In Solr, a core is composed of a set of configuration files, Lucene index files, and Solr’s transaction log. Essentially they are close in comparison to an index in Elasticsearch. This will have to be done with a command using the Solr app directly rather than as a REST call using the API. When installing Solr originally, it had also created a "solr" user which we'll need to use in order to create the new core without getting permission issues. Here we'll just create a new core called "demo".
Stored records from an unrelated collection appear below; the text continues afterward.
(* ===== verification/_CoqProject ===== *)
-Q . S2P
Prelude.v
Ringbuffer.v
RingbufferSpsc.v
RelAcq.v
RingbufferRa.v
SpinRa.v
FixedBitSet.v
BHeap.v
NgxPool.v
Fifo.v
NgxQueue.v
CText.v
ConfigNode.v
ConfigParser.v
EventLoop.v
TcpConn.v
Synchronizer.v
AsyncMove.v
Executor.v
FString.v
Buffers.v
Shm.v
LockFree.v
NgxLog.v
NgxCore.v
Staging.v
Net.v
RtxTcp.v
SockOpts.v
Helpers.v
LogLine.v
FLog.v
Rdtsc.v
AssertMacro.v
ConfigFile.v
ConnRace.v
CloseRace.v
RefObject.v
Gateway.v
BizUser.v
LoopThread.v
FixedBuffer.v
HexDump.v
SyncRace.v
(** [memcpy(dst + off, src, length src)] into an array of known size. *)
Definition memcpy {A} (dst : list A) (off : nat) (src : list A) : res (list A) :=
  if decide (off + length src ≤ length dst) then Ok (list_inserts off src dst)
  else Fault OutOfBounds.

(** Reading [n] elements at [off]. *)
Definition memread {A} (src : list A) (off n : nat) : res (list A) :=
  if decide (off + n ≤ length src) then Ok (take n (drop off src))
  else Fault OutOfBounds.

(** Every two elements at different places are related. *)
Fixpoint pairwise {A} (R : A → A → Prop) (l : list A) : Prop :=
  match l with
  | [] => True
  | x :: l => Forall (R x) l ∧ pairwise R l
  end.

(** *** Postconditions

    The computation ends in a value with [Q], or in a fault that [B] allows;
    there is no exception and enough fuel. *)

Definition ends {A} (B : fault → Prop) (Q : A → Prop) (m : res A) : Prop :=
  match m with Ok a => Q a | Fault f => B f | Throw _ | NoFuel => False end.

Definition no_fault : fault → Prop := λ _, False.

(** *** Memory regions: an address and a length *)

Definition region : Type := Z * Z.

Definition disjoint_regions (r1 r2 : region) : Prop :=
  (r1.1 + r1.2 ≤ r2.1 ∨ r2.1 + r2.2 ≤ r1.1)%Z.

Definition inside (r outer : region) : Prop :=
  (outer.1 ≤ r.1 ∧ r.1 + r.2 ≤ outer.1 + outer.2)%Z.

(** *** Sums over the threads of a system *)

Fixpoint sum_of {A} (f : A → Z) (l : list A) : Z :=
  match l with
  | [] => 0%Z
  | x :: l => (f x + sum_of f l)%Z
  end.

(** *** Transition systems *)

Section reachability.
Context {S : Type} (init : S → Prop) (step : S → S → Prop).
Lemma window_app buf t n m :
  length buf = Z.to_nat (buffer_size k) →
  window k buf t (n + m) = window k buf t n ++ window k buf (t + Z.of_nat n) m.
Proof using P.
  intros Hl. revert t. induction n as [|n IH]; intros t; simpl.
  - by rewrite Z.add_0_r.
  - destruct (slot_lookup buf t Hl) as [x ->]. simpl. f_equal. rewrite IH.
    f_equal. f_equal. lia.
Qed.

(** Writing a slot outside the window leaves it alone. *)
Lemma window_insert buf t h x n :
  Z.of_nat n ≤ h - t < 2 ^ k →
  window k (<[slot k h := x]> buf) t n = window k buf t n.
Proof using P.
  revert t. induction n as [|n IH]; intros t Hr; simpl; [done|].
  rewrite list_lookup_insert_ne.
  - case_match; [|done]. f_equal. apply IH. lia.
  - intros Heq. apply slot_inj in Heq; lia.
Qed.

Lemma length_write_loop src h buf : length (write_loop k w src h buf).2 = length buf.
Proof using.
  revert h buf. induction src as [|x src IH]; intros h buf; simpl; [done|].
  by rewrite IH, length_insert.
Qed.

Lemma write_loop_head src h buf :
  0 ≤ h < 2 ^ w → (write_loop k w src h buf).1 = wrap w (h + Z.of_nat (length src)).
Proof using P.
  revert h buf. induction src as [|x src IH]; intros h buf Hh; cbn [write_loop length fst].
  - rewrite Z.add_0_r. symmetry. by apply wrap_small.
  - rewrite IH by (apply wrap_bound; destruct P; lia).
    rewrite wrap_add_l. f_equal. lia.
Qed.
sudo -u solr /opt/solr/bin/solr create -c demo
There are a variety of ways to interact with Solr depending on which tools you're using. At its core it's API is REST based but there are a number of tools that sit in front of this API that are available for many languages. Since we were mainly researching Solr as part of a Drupal site, we were using it with the Search API and Search API Solr Search modules that are available for Drupal. The latter module makes use of a popular client library for Solr written in PHP called Solarium. You're typically going to see this setup with Elasticsearch as well. Instead of using the API directly, you would use something more abstract that does the heavy lifting. For Elasticsearch, we've also used Search API in Drupal with the Elasticsearch Connector module. That module then uses the official PHP client library that Elasticsearch maintains to do the talking to the API. So it's the same basic setup.
One other thing that might appeal to someone looking at Solr, is its query syntax. It feels as though you're able to write queries that appear to be more "english" and straightforward than in Elasticsearch. This is close to what Lucene uses itself as seen in the documentation:
More examples can be found here
Elasticsearch does have this ability as well with their "Query String Query" syntax. However, it's not typically the way you'd choose in Elasticsearch. The more robust solution is to use their other more specific match type structured queries using JSON objects (or PHP arrays in the case of using the PHP client). There are good articles outlining some of the differences in Solr and Elasticsearch Query DSLs that can be found online.
That's a basic primer for installing and using Solr. More specifically, it's worth mentioning here some Drupal specific things since Solr has become very popular in that realm. Given the same basic setup as Elasticsearch, Solr is basically the same from a "backend" indexing point of view. You'll still be able to install the Search API and Search API Solr Search modules and be running. The second of those two modules currently uses the solarium PHP client library mentioned earlier to actually interface with Solr.
Finally, if the question still remains of which to use, Elasticsearch or Solr, well there isn't much difference between the two. The comparison website mentioned earlier (Apache Solr vs Elasticsearch), does call out many points, but none too many that are glaring in difference. One non-technical difference that can be pointed out is the nature of their "open sourceness". Both are released under the Apache license, and both are open source, but they work a little differently. Solr is truly open source - anyone can help and contribute. With Elasticsearch, people can still offer their contributions, but only elastic.co employees (the company behind Elasticsearch and the Elastic products) can accept those contributions.